Records supplied START

(* ===== verification/Config.v ===== *)
(** * Configuration: the config and generators packages' data

    Models [pkg/naiserator/config] (the configuration structs, [Vault.Validate])
    and [pkg/generators/config.go] (the [Options] handed from [Prepare] to
    [Generate], with the ingress-class lookup), and the replica count of
    [pkg/generators/numreplicas.go]. Numbers are Go ints and int32s. *)

From S2P Require Import Prelude GoStrings Kube Api.

(** ** pkg/naiserator/config *)

Record SynchronizerConfig := mkSynchronizerConfig {
  SynchronizationTimeout : Z; RolloutTimeout : Z; RolloutCheckInterval : Z }.

Record Features := mkFeatures {
  AccessPolicyNotAllowedCIDRs : list string;
  Azurerator : bool; CNRM : bool; GARToleration : bool; GCP : bool; HAProxy : bool;
  IDPorten : bool; Jwker : bool; Kafkarator : bool; Maskinporten : bool; NAVCABundle : bool;
  NetworkPolicy : bool; PostgresOperator : bool; PrometheusOperator : bool;
  SQLInstanceInSharedVpc : bool; Texas : bool; Vault : bool; Webhook : bool; Wonderwall : bool }.

Record OtelCollector := mkOtelCollector {
  otc_Labels : list string; otc_Namespace : string; otc_Port : Z; otc_Protocol : string;
  otc_Service : string; otc_TLS : bool }.

Record Otel := mkOtel {
  otel_Enabled : bool; otel_Collector : OtelCollector;
  otel_AutoInstrumentationEnabled : bool; otel_AppConfig : string;
  otel_Destinations : list string }.

Record Observability := mkObservability { obs_LoggingDestinations : list string; obs_Otel : Otel }.

Record GatewayMapping := mkGateway { DomainSuffix : string; IngressClass : string }.

Record Proxy := mkProxy { proxy_Address : string; proxy_Exclude : list string }.

Record VaultConfig := mkVault {
  vault_Address : string; vault_InitContainerImage : string; vault_AuthPath : string;
  vault_KeyValuePath : string }.

Record ConfigHostAlias := mkConfigHostAlias { cha_Host : string; cha_Address : string }.

Record Config := mkConfig {
  AivenGeneration : Z; AivenProject : string; AivenRange : string; APIServerIP : string;
  Bind : string; ClusterName : string; DocURL : string; DryRun : bool; FQDNPolicyEnabled : bool;
  cfg_Features : Features; FrontendTelemetryURL : string;
  DomainIngressClassMapping : list GatewayMapping;
  GoogleCloudSQLProxyContainerImage : string; GoogleProjectID : string;
  HealthProbeBindAddress : string;
  HostAliases : list ConfigHostAlias; ImagePullSecrets : list string;
  FullSyncInterval : Z; Kubeconfig : string;
  LeaderElectionImage : string; LogFormat : string; LogLevel : string;
  MaxConcurrentReconciles : Z; NaisNamespace : string;
  cfg_Observability : Observability; cfg_Proxy : Proxy; RatelimitQPS : Z; RatelimitBurst : Z;
  cfg_Synchronizer : SynchronizerConfig; TexasImage : string; cfg_Vault : VaultConfig;
  WonderwallImage : string }.

(** [Vault.Validate]: the list of problems, empty when the configuration is valid. *)
Definition Vault_Validate (v : VaultConfig) : list error :=
  (if bool_decide (slen (vault_Address v) = 0%nat)
   then [Errorf "vault address not found in environment"] else []) ++
  (if bool_decide (slen (vault_InitContainerImage v) = 0%nat)
   then [Errorf "vault init container image not found in environment"] else []) ++
  (if bool_decide (slen (vault_AuthPath v) = 0%nat)
   then [Errorf "vault auth path not found in environment"] else []) ++
  (if bool_decide (slen (vault_KeyValuePath v) = 0%nat)
   then [Errorf "vault kv path not specified"] else []).

(** ** pkg/generators/config.go *)

Record SqlInstanceState := mkSqlInstanceState { sql_exists : bool; sql_hasPrivateIpInSharedVpc : bool }.

Record Options := mkOptions {
  opt_Config : Config;
  opt_GoogleTeamProjectID : string;
  opt_NumReplicas : Z;
  opt_Team : string;
  opt_SqlInstance : SqlInstanceState;
  opt_PostgresClusterEngine : string }.

Definition newOptions (c : Config) : Options :=
  mkOptions c "" 0 "" (mkSqlInstanceState false false) "".

(** The getters the resource creators see the options through. *)

Section getters.
Implicit Types o : Options.
Definition GetAccessPolicyNotAllowedCIDRs o := AccessPolicyNotAllowedCIDRs (cfg_Features (opt_Config o)).
Definition GetAivenGeneration o := AivenGeneration (opt_Config o).
Definition GetAivenProject o := AivenProject (opt_Config o).
Definition GetAivenRange o := AivenRange (opt_Config o).
Definition GetAPIServerIP o := APIServerIP (opt_Config o).
Definition GetClusterName o := ClusterName (opt_Config o).
Definition GetDocUrl o := DocURL (opt_Config o).
Definition GetFrontendTelemetryURL o := FrontendTelemetryURL (opt_Config o).
Definition IsFQDNPolicyEnabled o := FQDNPolicyEnabled (opt_Config o).
Definition GetGoogleCloudSQLProxyContainerImage o := GoogleCloudSQLProxyContainerImage (opt_Config o).
Definition GetGoogleProjectID o := GoogleProjectID (opt_Config o).
Definition GetGoogleTeamProjectID o := opt_GoogleTeamProjectID o.
Definition GetHostAliases o := HostAliases (opt_Config o).
Definition GetImagePullSecrets o := ImagePullSecrets (opt_Config o).
Definition GetLeaderElectionImage o := LeaderElectionImage (opt_Config o).
Definition GetNaisNamespace o := NaisNamespace (opt_Config o).
Definition GetNumReplicas o := opt_NumReplicas o.
Definition GetObservability o := cfg_Observability (opt_Config o).
Definition GetTeam o := opt_Team o.
Definition GetVaultOptions o := cfg_Vault (opt_Config o).
Definition GetWebProxyOptions o := cfg_Proxy (opt_Config o).
Definition GetWonderwallImage o := WonderwallImage (opt_Config o).
Definition IsAzureratorEnabled o := Azurerator (cfg_Features (opt_Config o)).
Definition IsCNRMEnabled o := CNRM (cfg_Features (opt_Config o)).
Definition IsGARTolerationEnabled o := GARToleration (cfg_Features (opt_Config o)).
Definition IsGCPEnabled o := GCP (cfg_Features (opt_Config o)).
Definition IsIDPortenEnabled o := IDPorten (cfg_Features (opt_Config o)).
Definition IsJwkerEnabled o := Jwker (cfg_Features (opt_Config o)).
Definition IsHAProxyEnabled o := HAProxy (cfg_Features (opt_Config o)).
Definition IsKafkaratorEnabled o := Kafkarator (cfg_Features (opt_Config o)).
Definition IsMaskinportenEnabled o := Maskinporten (cfg_Features (opt_Config o)).
Definition IsNAVCABundleEnabled o := NAVCABundle (cfg_Features (opt_Config o)).
Definition IsNetworkPolicyEnabled o := NetworkPolicy (cfg_Features (opt_Config o)).
Definition IsPrometheusOperatorEnabled o := PrometheusOperator (cfg_Features (opt_Config o)).
Definition IsTexasEnabled o := Texas (cfg_Features (opt_Config o)).
Definition IsVaultEnabled o := Vault (cfg_Features (opt_Config o)).
Definition IsWonderwallEnabled o := Wonderwall (cfg_Features (opt_Config o)).
Definition PostgresOperatorEnabled o := PostgresOperator (cfg_Features (opt_Config o)).
Definition ShouldCreateSqlInstanceInSharedVpc o := SQLInstanceInSharedVpc (cfg_Features (opt_Config o)).
Definition SqlInstanceExists o := sql_exists (opt_SqlInstance o).
Definition SqlInstanceHasPrivateIpInSharedVpc o := sql_hasPrivateIpInSharedVpc (opt_SqlInstance o).
Definition GetTexasImage o := TexasImage (opt_Config o).
Definition GetPostgresClusterEngine o := opt_PostgresClusterEngine o.
End getters.

(** The first loop of [GetIngressClasses]: the longest configured suffix of the
    domain seen so far. *)
Definition longer_suffix (domain : string) (acc : string) (value : GatewayMapping) : string :=
  if HasSuffix domain (DomainSuffix value) then
    if bool_decide (slen acc < slen (DomainSuffix value))%nat then DomainSuffix value else acc
  else acc.

Definition longestDomainSuffix (domain : string) (m : list GatewayMapping) : string :=
  foldl (longer_suffix domain) "" m.

(** [slices.Sort] on strings. *)
Fixpoint insert_sorted (s : string) (l : list string) : list string :=
  match l with
  | [] => [s]
  | t :: l' => if String.leb s t then s :: l else t :: insert_sorted s l'
  end.

Definition GetDomains (o : Options) : list string :=
  foldr insert_sorted [] (map DomainSuffix (DomainIngressClassMapping (opt_Config o))).

(** A Go-quoted ([%q]) string without characters that need escaping. *)
Definition quoted (s : string) : string :=
  String (ascii_of_nat 34) (s +:+ String (ascii_of_nat 34) "").

Definition GetIngressClasses (o : Options) (domain : string) : res error (list string) :=
  let m := DomainIngressClassMapping (opt_Config o) in
  let suffix := longestDomainSuffix domain m in
  let classes := map IngressClass (filter (fun v => DomainSuffix v = suffix) m) in
  match classes with
  | [] =>
      Err (Errorf ("the domain " +:+ quoted domain +:+ " cannot be used in cluster " +:+
                   quoted (ClusterName (opt_Config o)) +:+ "; use one of " +:+
                   Join (GetDomains o) ", "))
  | _ => Ok classes
  end.

(** ** pkg/generators/numreplicas.go *)

Definition numReplicas (deployment : option (option Z)) (minReplicas maxReplicas : Z) : Z :=
  if bool_decide (minReplicas = 0%Z) && bool_decide (maxReplicas = 0%Z) then 0%Z
  else if bool_decide (minReplicas = maxReplicas) then int32 minReplicas
  else match deployment with
       | Some (Some replicas) => Z.max (int32 minReplicas) replicas
       | _ => int32 minReplicas
       end.

(** ** Lemmas *)

Section ingress_class_lemmas.
Implicit Types (m : list GatewayMapping) (d : string).

Lemma longer_suffix_suffix d acc v :
  HasSuffix d acc = true → HasSuffix d (longer_suffix d acc v) = true.
Proof. unfold longer_suffix. case_all. Qed.

Lemma longest_suffix_of d m acc :
  HasSuffix d acc = true → HasSuffix d (foldl (longer_suffix d) acc m) = true.
Proof. revert acc; induction m; simpl; auto using longer_suffix_suffix. Qed.

Lemma longer_suffix_grows d acc v : (slen acc ≤ slen (longer_suffix d acc v))%nat.
Proof. unfold longer_suffix. repeat case_match; bool_case; lia. Qed.

Lemma foldl_grows d m acc : (slen acc ≤ slen (foldl (longer_suffix d) acc m))%nat.
Proof.
  revert acc; induction m as [|v m IH]; simpl; intros acc; [lia|].
  etrans; [apply longer_suffix_grows|apply IH].
Qed.

Lemma longest_suffix_max d m acc v :
  v ∈ m → HasSuffix d (DomainSuffix v) = true →
  (slen (DomainSuffix v) ≤ slen (foldl (longer_suffix d) acc m))%nat.
Proof.
  intros Hv Hs. revert acc. induction Hv as [v m|v u m _ IH]; intros acc; simpl; [|by apply IH].
  etrans; [|apply foldl_grows]. unfold longer_suffix. rewrite Hs. case_bool_decide; lia.
Qed.

Lemma longest_attained d m acc :
  foldl (longer_suffix d) acc m = acc ∨
  ∃ u, u ∈ m ∧ DomainSuffix u = foldl (longer_suffix d) acc m.
Proof.
  revert acc; induction m as [|v m IH]; intros acc; simpl; [by left|].
  destruct (IH (longer_suffix d acc v)) as [Heq|(u & ? & ?)].
  - rewrite Heq. unfold longer_suffix. repeat case_match; eauto.
    right. exists v. split; [by left|done].
  - right. exists u. split; [by right|done].
Qed.

(** Two suffixes of one string of the same length are equal. *)
Lemma suffix_same_length d a b :
  HasSuffix d a = true → HasSuffix d b = true → slen a = slen b → a = b.
Proof.
  rewrite !HasSuffix_spec. intros [t Ht] [u Hu] Hl. subst.
  assert (slen t = slen u) by (apply (f_equal slen) in Hu; rewrite !slen_app in Hu; lia).
  by eapply sapp_inj_len in Hu as [? ?].
Qed.
End ingress_class_lemmas.

(** ** Properties *)

(** GetIngressClasses picks the most specific domain: it returns a class
    exactly when some mapping with that class has a suffix of the domain (or the
    empty suffix) and no other configured suffix of the domain is longer; it
    fails exactly when there is no such mapping. *)
Lemma GetIngressClasses_longest o domain c :
  (∃ cs, GetIngressClasses o domain = Ok cs ∧ c ∈ cs) ↔
  ∃ v, v ∈ DomainIngressClassMapping (opt_Config o) ∧ IngressClass v = c ∧
    HasSuffix domain (DomainSuffix v) = true ∧
    ∀ u, u ∈ DomainIngressClassMapping (opt_Config o) → HasSuffix domain (DomainSuffix u) = true →
      (slen (DomainSuffix u) ≤ slen (DomainSuffix v))%nat.
Proof.
  unfold GetIngressClasses. set (m := DomainIngressClassMapping _).
  assert (Hin : c ∈ map IngressClass (filter (fun v => DomainSuffix v = longestDomainSuffix domain m) m)
    ↔ ∃ v, v ∈ m ∧ IngressClass v = c ∧ DomainSuffix v = longestDomainSuffix domain m).
  { rewrite list_elem_of_fmap. setoid_rewrite list_elem_of_filter. naive_solver. }
  assert (Hiff : ∀ v, v ∈ m → DomainSuffix v = longestDomainSuffix domain m ↔
    HasSuffix domain (DomainSuffix v) = true ∧
    ∀ u, u ∈ m → HasSuffix domain (DomainSuffix u) = true →
      (slen (DomainSuffix u) ≤ slen (DomainSuffix v))%nat).
  { pose proof (longest_suffix_of domain m "" (HasSuffix_empty domain)) as Hs.
    intros v Hv. split.
    - intros ->. split; [done|]. intros u ??. by apply longest_suffix_max.
    - intros [Hd Hmax]. apply suffix_same_length with domain; [done..|].
      apply Nat.le_antisymm; [by apply longest_suffix_max|].
      destruct (longest_attained domain m "") as [Heq|(u & Hu & Heq)].
      + unfold longestDomainSuffix. rewrite Heq. simpl. lia.
      + unfold longestDomainSuffix. rewrite <-Heq. apply Hmax; [done|]. by rewrite Heq. }
  split.
  - intros (cs & Hcs & Hc).
    assert (c ∈ map IngressClass (filter (fun v => DomainSuffix v = longestDomainSuffix domain m) m))
      as Hc' by (case_match; simplify_eq; done).
    apply Hin in Hc' as (v & Hv & ? & Hl). exists v. apply Hiff in Hl; naive_solver.
  - intros (v & Hv & Hc & Hd). assert (Hl : DomainSuffix v = longestDomainSuffix domain m)
      by (apply Hiff; naive_solver).
    assert (Hc' := proj2 Hin (ex_intro _ v (conj Hv (conj Hc Hl)))).
    case_match; [by apply elem_of_nil in Hc'|]. eauto.
Qed.

(** The replica count of an update never scales a running deployment down
    below its current size unless the workload disables autoscaling, never goes
    below the configured minimum, and is exactly the configured number when
    minimum and maximum agree. *)
Lemma numReplicas_spec deployment minReplicas maxReplicas :
  (0 ≤ minReplicas < 2 ^ 31)%Z → (0 ≤ maxReplicas < 2 ^ 31)%Z →
  (minReplicas ≤ numReplicas deployment minReplicas maxReplicas)%Z ∧
  (minReplicas = maxReplicas → numReplicas deployment minReplicas maxReplicas = minReplicas) ∧
  (minReplicas ≠ maxReplicas → ∀ current, deployment = Some (Some current) →
     (current ≤ numReplicas deployment minReplicas maxReplicas)%Z ∧
     ((minReplicas ≤ current)%Z → numReplicas deployment minReplicas maxReplicas = current)) ∧
  (minReplicas ≠ maxReplicas → (deployment = None ∨ deployment = Some None) →
     numReplicas deployment minReplicas maxReplicas = minReplicas).
Proof.
  intros Hmin Hmax. unfold numReplicas. rewrite (int32_small minReplicas) by lia.
  repeat case_match; bool_case; subst; split_and!; naive_solver lia.
Qed.

Lemma numReplicas_spec_witness : (7 ≤ numReplicas (Some (Some 7)) 2 4)%Z.
Proof.
  destruct (numReplicas_spec (Some (Some 7%Z)) 2 4) as (_ & _ & H & _); [lia..|].
  by destruct (H ltac:(lia) 7%Z eq_refl).
Defined.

Records supplied END

Exercise brief:
The line with "- intros ->." through the last line of the entries above: output exactly those lines and nothing else.

Answer area:
    - intros ->. split; [done|]. intros u ??. by apply longest_suffix_max.
    - intros [Hd Hmax]. apply suffix_same_length with domain; [done..|].
      apply Nat.le_antisymm; [by apply longest_suffix_max|].
      destruct (longest_attained domain m "") as [Heq|(u & Hu & Heq)].
      + unfold longestDomainSuffix. rewrite Heq. simpl. lia.
      + unfold longestDomainSuffix. rewrite <-Heq. apply Hmax; [done|]. by rewrite Heq. }
  split.
  - intros (cs & Hcs & Hc).
    assert (c ∈ map IngressClass (filter (fun v => DomainSuffix v = longestDomainSuffix domain m) m))
      as Hc' by (case_match; simplify_eq; done).
    apply Hin in Hc' as (v & Hv & ? & Hl). exists v. apply Hiff in Hl; naive_solver.
  - intros (v & Hv & Hc & Hd). assert (Hl : DomainSuffix v = longestDomainSuffix domain m)
      by (apply Hiff; naive_solver).
    assert (Hc' := proj2 Hin (ex_intro _ v (conj Hv (conj Hc Hl)))).
    case_match; [by apply elem_of_nil in Hc'|]. eauto.
Qed.

(** The replica count of an update never scales a running deployment down
    below its current size unless the workload disables autoscaling, never goes
    below the configured minimum, and is exactly the configured number when
    minimum and maximum agree. *)
Lemma numReplicas_spec deployment minReplicas maxReplicas :
  (0 ≤ minReplicas < 2 ^ 31)%Z → (0 ≤ maxReplicas < 2 ^ 31)%Z →
  (minReplicas ≤ numReplicas deployment minReplicas maxReplicas)%Z ∧
  (minReplicas = maxReplicas → numReplicas deployment minReplicas maxReplicas = minReplicas) ∧
  (minReplicas ≠ maxReplicas → ∀ current, deployment = Some (Some current) →
     (current ≤ numReplicas deployment minReplicas maxReplicas)%Z ∧
     ((minReplicas ≤ current)%Z → numReplicas deployment minReplicas maxReplicas = current)) ∧
  (minReplicas ≠ maxReplicas → (deployment = None ∨ deployment = Some None) →
     numReplicas deployment minReplicas maxReplicas = minReplicas).
Proof.
  intros Hmin Hmax. unfold numReplicas. rewrite (int32_small minReplicas) by lia.
  repeat case_match; bool_case; subst; split_and!; naive_solver lia.
Qed.

Lemma numReplicas_spec_witness : (7 ≤ numReplicas (Some (Some 7)) 2 4)%Z.
Proof.
  destruct (numReplicas_spec (Some (Some 7%Z)) 2 4) as (_ & _ & H & _); [lia..|].
  by destruct (H ltac:(lia) 7%Z eq_refl).
Defined.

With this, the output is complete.